The Credibility Problem

There is a deeper issue underneath all of this that no technical fix addresses directly: the credibility of the institutions doing the surveilling.

Surveillance, as a legitimate function of democratic governance, rests on a specific bargain. Citizens accept reduced privacy in certain domains, for certain purposes, under certain oversight conditions, because they trust that the institutions exercising surveillance power are competent, accountable, and operating within legal boundaries. The bargain is inherently faith-based - most people cannot independently verify what the NSA collects or how CBP uses its databases. They rely on institutional trustworthiness as a proxy.

Every incident in this pattern erodes that proxy. When CBP cannot prevent new recruits from posting facility codes on flashcard websites, it signals something about the overall competence of CBP's security culture.

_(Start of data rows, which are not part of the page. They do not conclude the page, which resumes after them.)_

Section ServingExamples.
Import Registry RegistryOps Serving.

Lemma serve_what_was_registered_witness :
  ∃ served,
    load_model_from_registry Some (λ cls, Ok {| bm_name := cls; bm_params := "{}";
                                                bm_model := ""; bm_is_trained := false |})
      (register_model id (λ _, "meta") (λ _, "metrics")
         st_fresh lr_artifact "logistic_regression" "1.0.0" None None
         "2024-03-01T10:15:00").2 "logistic_regression" "1.0.0" None
      = (None, Some served) ∧
    bm_model served = "weights" ∧ bm_name served = "logistic_regression".
Proof.
  destruct (serve_what_was_registered id Some (λ _, "meta") (λ _, "metrics")
              (λ cls, Ok {| bm_name := cls; bm_params := "{}";
                            bm_model := ""; bm_is_trained := false |})
              (λ (o : string) (X : list Z), Ok X) (λ _, None)
              st_fresh lr_artifact "logistic_regression" "1.0.0" None None
              "2024-03-01T10:15:00" None
              {| bm_name := "logistic_regression"; bm_params := "{}";
                 bm_model := ""; bm_is_trained := false |}
              ltac:(discriminate) eq_refl)
    as (served & Hrun & Hmodel & _ & Hname & _).
  - vm_compute. reflexivity.
  - exists served. split; [exact Hrun|]. split; [exact Hmodel | exact Hname].
Defined.

End ServingExamples.
(** * site.js: theme, drawer, accordion, table of contents, hover menu

    A shallow embedding of [src/pages/static/pages/js/site.js] and the
    properties its specification states about it.

    JavaScript strings are sequences of UTF-16 code units; they are modelled
    as lists of integers, one per code unit, so that [charCodeAt],
    [replaceAll] and the regular expressions of the source act on the same
    data as in the browser. *)

From Stdlib Require Import ZArith List Bool Lia String Ascii.
From Stdlib Require Import DecimalString DecimalPos DecimalN.
From stdpp Require Import gmap list.

Import ListNotations.
Local Open Scope Z_scope.

(** ** Strings *)

Abbreviation jsstring := (list Z).

(** The code units of an ASCII literal. *)
Definition js (s : string) : jsstring :=
  List.map (fun a => Z.of_N (N_of_ascii a)) (list_ascii_of_string s).

(** The double quote and the line feed, which the literals above cannot
    hold. *)
Definition dq : jsstring := [34].
Definition nl : jsstring := [10].

(** [p] is a prefix of [s] ([s.startsWith(p)]). *)
Fixpoint prefixb (p s : jsstring) : bool :=
  match p, s with
  | [], _ => true
  | _ :: _, [] => false
  | x :: p', y :: s' => (x =? y) && prefixb p' s'
  end.

(** [String.prototype.replaceAll(pat, rep)] for a string pattern: the
    occurrences of [pat] are found from left to right and do not overlap.
    [skip] counts the code units of the occurrence being replaced that are
    still to be passed over. *)
Fixpoint replaceAll_from (pat rep : jsstring) (skip : nat) (s : jsstring)
  : jsstring :=
  match s with
  | [] => []
  | c :: s' =>
      match skip with
      | S k => replaceAll_from pat rep k s'
      | O =>
          if prefixb pat s
          then rep ++ replaceAll_from pat rep (Nat.pred (length pat)) s'
          else c :: replaceAll_from pat rep O s'
      end
  end.

Definition replaceAll (pat rep s : jsstring) : jsstring :=
  replaceAll_from pat rep O s.

(** ** escapeHtml (site.js, lines 153-162) *)

Definition escapeHtml (s : jsstring) : jsstring :=
  replaceAll (js "'") (js "&#039;")
    (replaceAll dq (js "&quot;")
       (replaceAll (js ">") (js "&gt;")
          (replaceAll (js "<") (js "&lt;")
             (replaceAll (js "&") (js "&amp;") s)))).

Definition escHtml (s : jsstring) : jsstring := escapeHtml s.
Definition escAttr (s : jsstring) : jsstring := escapeHtml s.

(** The inverse substitution: each entity is put back, in the reverse
    order of [escapeHtml], so that [&amp;] is undone last. *)
Definition unescapeHtml (s : jsstring) : jsstring :=
  replaceAll (js "&amp;") (js "&")
    (replaceAll (js "&lt;") (js "<")
       (replaceAll (js "&gt;") (js ">")
          (replaceAll (js "&quot;") dq
             (replaceAll (js "&#039;") (js "'") s)))).

(** The five entities [escapeHtml] produces. *)
Definition entities : list jsstring :=
  [js "&amp;"; js "&lt;"; js "&gt;"; js "&quot;"; js "&#039;"].

(** Every [&] of [s] starts one of the five entities. *)
Fixpoint amp_starts_entity (s : jsstring) : bool :=
  match s with
  | [] => true
  | c :: s' =>
      (if c =? 38 then existsb (fun e => prefixb e s) entities else true)
      && amp_starts_entity s'
  end.

(** One code unit escaped: what the five passes together do to it. *)
Definition escape_unit (c : Z) : jsstring :=
  if c =? 38 then js "&amp;"
  else if c =? 60 then js "&lt;"
  else if c =? 62 then js "&gt;"
  else if c =? 34 then js "&quot;"
  else if c =? 39 then js "&#039;"
  else [c].

(** The same after the first [k] passes only, or before the last [k]
    passes of [unescapeHtml]. *)
Definition escape_upto (k : nat) (c : Z) : jsstring :=
  if (0 <? k)%nat && (c =? 38) then js "&amp;"
  else if (1 <? k)%nat && (c =? 60) then js "&lt;"
  else if (2 <? k)%nat && (c =? 62) then js "&gt;"
  else if (3 <? k)%nat && (c =? 34) then js "&quot;"
  else if (4 <? k)%nat && (c =? 39) then js "&#039;"
  else [c].

(** The code units [escapeHtml] rewrites, but for [&]. *)
Definition is_markup (c : Z) : bool :=
  (c =? 60) || (c =? 62) || (c =? 34) || (c =? 39).

(** ** hash and cssEscape (site.js, lines 164-171) *)

(** [x | 0]: the 32-bit two's complement integer congruent to [x]. *)
Definition toInt32 (x : Z) : Z := (x + 2 ^ 31) mod 2 ^ 32 - 2 ^ 31.

(** One turn of the loop: [h = ((h<<5)-h) + s.charCodeAt(i); h |= 0]. *)
Definition hash_step (h c : Z) : Z :=
  toInt32 ((toInt32 (Z.shiftl h 5) - h) + c).

Definition hash_loop (s : jsstring) : Z := fold_left hash_step s 0.

(** [String(n)] for a non-negative integer [n]. *)
Definition String_of_nat (n : Z) : jsstring :=
  js (NilZero.string_of_uint (N.to_uint (Z.to_N n))).

Definition hash (s : jsstring) : jsstring :=
  String_of_nat (Z.abs (hash_loop s)).

Definition cssEscape (s : jsstring) : jsstring :=
  replaceAll (js "'") (js "\'") s.

(** The hash without the wrap-around: [h * 31 + c] at each code unit. *)
Definition poly31 (s : jsstring) : Z :=
  fold_left (fun h c => 31 * h + c) s 0.

(** The integers a 32-bit signed integer holds. *)
Definition int32 (x : Z) : Prop := - 2 ^ 31 <= x < 2 ^ 31.

Definition is_digit (c : Z) : bool := (48 <=? c) && (c <=? 57).

(** The number a string of decimal digits writes. *)
Definition digits_value (s : jsstring) : Z :=
  fold_left (fun n c => 10 * n + (c - 48)) s 0.

(** ** Occurrences of a piece of markup in a rendered string *)

(** The number of positions of [s] at which [p] occurs. *)
Fixpoint count_sub (p s : jsstring) : nat :=
  match s with
  | [] => O
  | _ :: s' => ((if prefixb p s then 1 else 0) + count_sub p s')%nat
  end.

(** [Q] holds of every non-empty suffix of [s]. *)
Fixpoint all_suffixes (Q : jsstring -> bool) (s : jsstring) : bool :=
  match s with
  | [] => true
  | _ :: s' => Q s && all_suffixes Q s'
  end.

(** [p] and [w] differ at a position that both have: [p] cannot occur at
    the head of [w ++ r], whatever [r] is. *)
Fixpoint clash (p w : jsstring) : bool :=
  match p, w with
  | x :: p', y :: w' => if x =? y then clash p' w' else true
  | _, _ => false
  end.

(** No occurrence of [p] starts inside [w], whatever follows [w]. *)
Definition no_start (p w : jsstring) : bool := all_suffixes (clash p) w.

(** ** The accordion renderer (site.js, lines 73-128) *)

Module Accordion.

(** A node of [window.__NAV_TREE__]. *)
#[warnings="-register-all"]
Inductive NavNode : Type :=
  Node (title url : jsstring) (children : list NavNode).

Definition title (n : NavNode) : jsstring :=
  match n with Node t _ _ => t end.
Definition url (n : NavNode) : jsstring :=
  match n with Node _ u _ => u end.
Definition children (n : NavNode) : list NavNode :=
  match n with Node _ _ cs => cs end.

(** [node.children && node.children.length] *)
Definition hasKids (n : NavNode) : bool :=
  match children n with [] => false | _ :: _ => true end.

(** [depth > 0 ? " acc__child--indent" : ""] *)
Definition indentClass (depth : nat) : jsstring :=
  if (0 <? depth)%nat then js " acc__child--indent" else [].

(** ["acc_" + hash(node.url)] *)
Definition acc_id (u : jsstring) : jsstring := js "acc_" ++ hash u.

(** The character of [acc__chev], U+25BE. *)
Definition chevron : jsstring := [9662].

Definition indent (k : nat) : jsstring := repeat 32 k.

Fixpoint renderChild (node : NavNode) (depth : nat) : jsstring :=
  match node with
  | Node t u [] =>
      js "<a class=" ++ dq ++ js "acc__child" ++ indentClass depth ++ dq
      ++ js " href=" ++ dq ++ escAttr u ++ dq ++ js ">"
      ++ escHtml t ++ js "</a>"
  | Node t u ((_ :: _) as cs) =>
      let id := acc_id u in
      let kids := concat (List.map (fun c => renderChild c (S depth)) cs) in
      nl
      ++ indent 6 ++ js "<div class=" ++ dq ++ js "acc" ++ dq
      ++ js " data-acc=" ++ dq ++ escAttr id ++ dq
      ++ js " aria-expanded=" ++ dq ++ js "false" ++ dq ++ js ">" ++ nl
      ++ indent 8 ++ js "<button class=" ++ dq ++ js "acc__top" ++ dq
      ++ js " type=" ++ dq ++ js "button" ++ dq
      ++ js " data-acc-toggle=" ++ dq ++ escAttr id ++ dq ++ js ">" ++ nl
      ++ indent 10 ++ js "<span>" ++ escHtml t ++ js "</span>" ++ nl
      ++ indent 10 ++ js "<span class=" ++ dq ++ js "acc__chev" ++ dq
      ++ js ">" ++ chevron ++ js "</span>" ++ nl
      ++ indent 8 ++ js "</button>" ++ nl
      ++ indent 8 ++ js "<div class=" ++ dq ++ js "acc__panel" ++ dq
      ++ js ">" ++ nl
      ++ indent 10 ++ js "<a class=" ++ dq ++ js "acc__child"
      ++ indentClass depth ++ dq
      ++ js " href=" ++ dq ++ escAttr u ++ dq ++ js ">"
      ++ escHtml t ++ js " overview</a>" ++ nl
      ++ indent 10 ++ kids ++ nl
      ++ indent 8 ++ js "</div>" ++ nl
      ++ indent 6 ++ js "</div>" ++ nl
      ++ indent 4
  end.

Definition renderNode (node : NavNode) (depth : nat) : jsstring :=
  match node with
  | Node t u [] =>
      js "<a class=" ++ dq ++ js "drawer__leaf" ++ indentClass depth ++ dq
      ++ js " href=" ++ dq ++ escAttr u ++ dq ++ js ">"
      ++ escHtml t ++ js "</a>"
  | Node t u ((_ :: _) as cs) =>
      let id := acc_id u in
      let kids := concat (List.map (fun c => renderChild c (S depth)) cs) in
      nl
      ++ indent 6 ++ js "<section class=" ++ dq ++ js "acc" ++ dq
      ++ js " data-acc=" ++ dq ++ escAttr id ++ dq
      ++ js " aria-expanded=" ++ dq ++ js "false" ++ dq ++ js ">" ++ nl
      ++ indent 8 ++ js "<button class=" ++ dq ++ js "acc__top" ++ dq
      ++ js " type=" ++ dq ++ js "button" ++ dq
      ++ js " data-acc-toggle=" ++ dq ++ escAttr id ++ dq ++ js ">" ++ nl
      ++ indent 10 ++ js "<span>" ++ escHtml t ++ js "</span>" ++ nl
      ++ indent 10 ++ js "<span class=" ++ dq ++ js "acc__chev" ++ dq
      ++ js ">" ++ chevron ++ js "</span>" ++ nl
      ++ indent 8 ++ js "</button>" ++ nl
      ++ indent 8 ++ js "<div class=" ++ dq ++ js "acc__panel" ++ dq
      ++ js ">" ++ nl
      ++ indent 10 ++ js "<a class=" ++ dq ++ js "acc__child" ++ dq
      ++ js " href=" ++ dq ++ escAttr u ++ dq ++ js ">"
      ++ escHtml t ++ js " overview</a>" ++ nl
      ++ indent 10 ++ kids ++ nl
      ++ indent 8 ++ js "</div>" ++ nl
      ++ indent 6 ++ js "</section>" ++ nl
      ++ indent 4
  end.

When a DOGE operative is alleged to have walked out with SSA master files and the response is to note that all parties denied wrongdoing, it signals something about the robustness of DOGE's accountability structure. When DHS fires the people who object to mislabeling records, it signals something about whether the accountability mechanisms are real or performative.

The surveillance apparatus does not just need to be secure. It needs to be trustworthy. Trustworthiness is not established by press releases denying allegations. It is established by demonstrably functioning security culture, intact accountability mechanisms, and institutions that treat internal failures as problems to fix rather than reputational threats to manage.

Right now, the evidence suggests the opposite dynamic is operating. The failures are being managed for optics. The accountability mechanisms are being dismantled. The oversight capacity is being fired. And the capabilities are being expanded regardless.

That combination - more power, less accountability, demonstrated incompetence at basic security - is not the profile of an institution that deserves the trust the surveillance bargain requires. The gate codes on Quizlet are not just an embarrassment. They are a signal.

Government and institutional accountability
Democratic accountability requires institutions that can demonstrate competence, not just assert it. (Pexels)

What Comes Next

The Section 702 renewal battle will play out over the coming weeks, and its outcome will set the legal baseline for mass surveillance for years. The Solly whistleblower complaint is being reviewed by SSA's Inspector General, a process with no public timeline. CBP's Office of Professional Responsibility is reviewing the Quizlet incident with similarly no stated timeline for resolution or public report.

What is likely to happen, based on the pattern so far: the individual incidents will be processed quietly, the institutional changes needed to prevent recurrence will not be implemented, and the capabilities expansion will continue uninterrupted.

WIRED's investigation into the Quizlet exposure took basic Google keyword searches. It took under an hour. The finding - that CBP facility codes were publicly accessible on one of the most indexed platforms on the internet - was not the result of sophisticated research. It was the result of minimal effort applied to a public platform that DHS apparently was not watching.

If WIRED found it, anyone with an interest in it found it first.

The surveillance state wants to know everything about you. It has not yet demonstrated that it can keep basic secrets about itself. That asymmetry is not a minor operational issue. It is the structural condition of the current moment - and the implications reach considerably further than one Quizlet set in Kingsville, Texas.


Sources: WIRED (Sammy Sussman, April 3, 2026); WIRED (Vittoria Elliott / Makena Kelly, March 12, 2026); WIRED (Dell Cameron, March 26, 2026); CBP spokesperson statement to WIRED; Quizlet spokesperson statement to WIRED; Seth Waxman (Solly legal counsel) via WIRED; Leidos spokesperson Todd Blecher via WIRED; SSA spokesperson via WIRED; GAO CBP hiring surge report; Blink security researchers (CVE-2026-33579); Senators Wyden, Warren, Markey, Padilla, Jayapal, Jacobs letter to DNI Gabbard.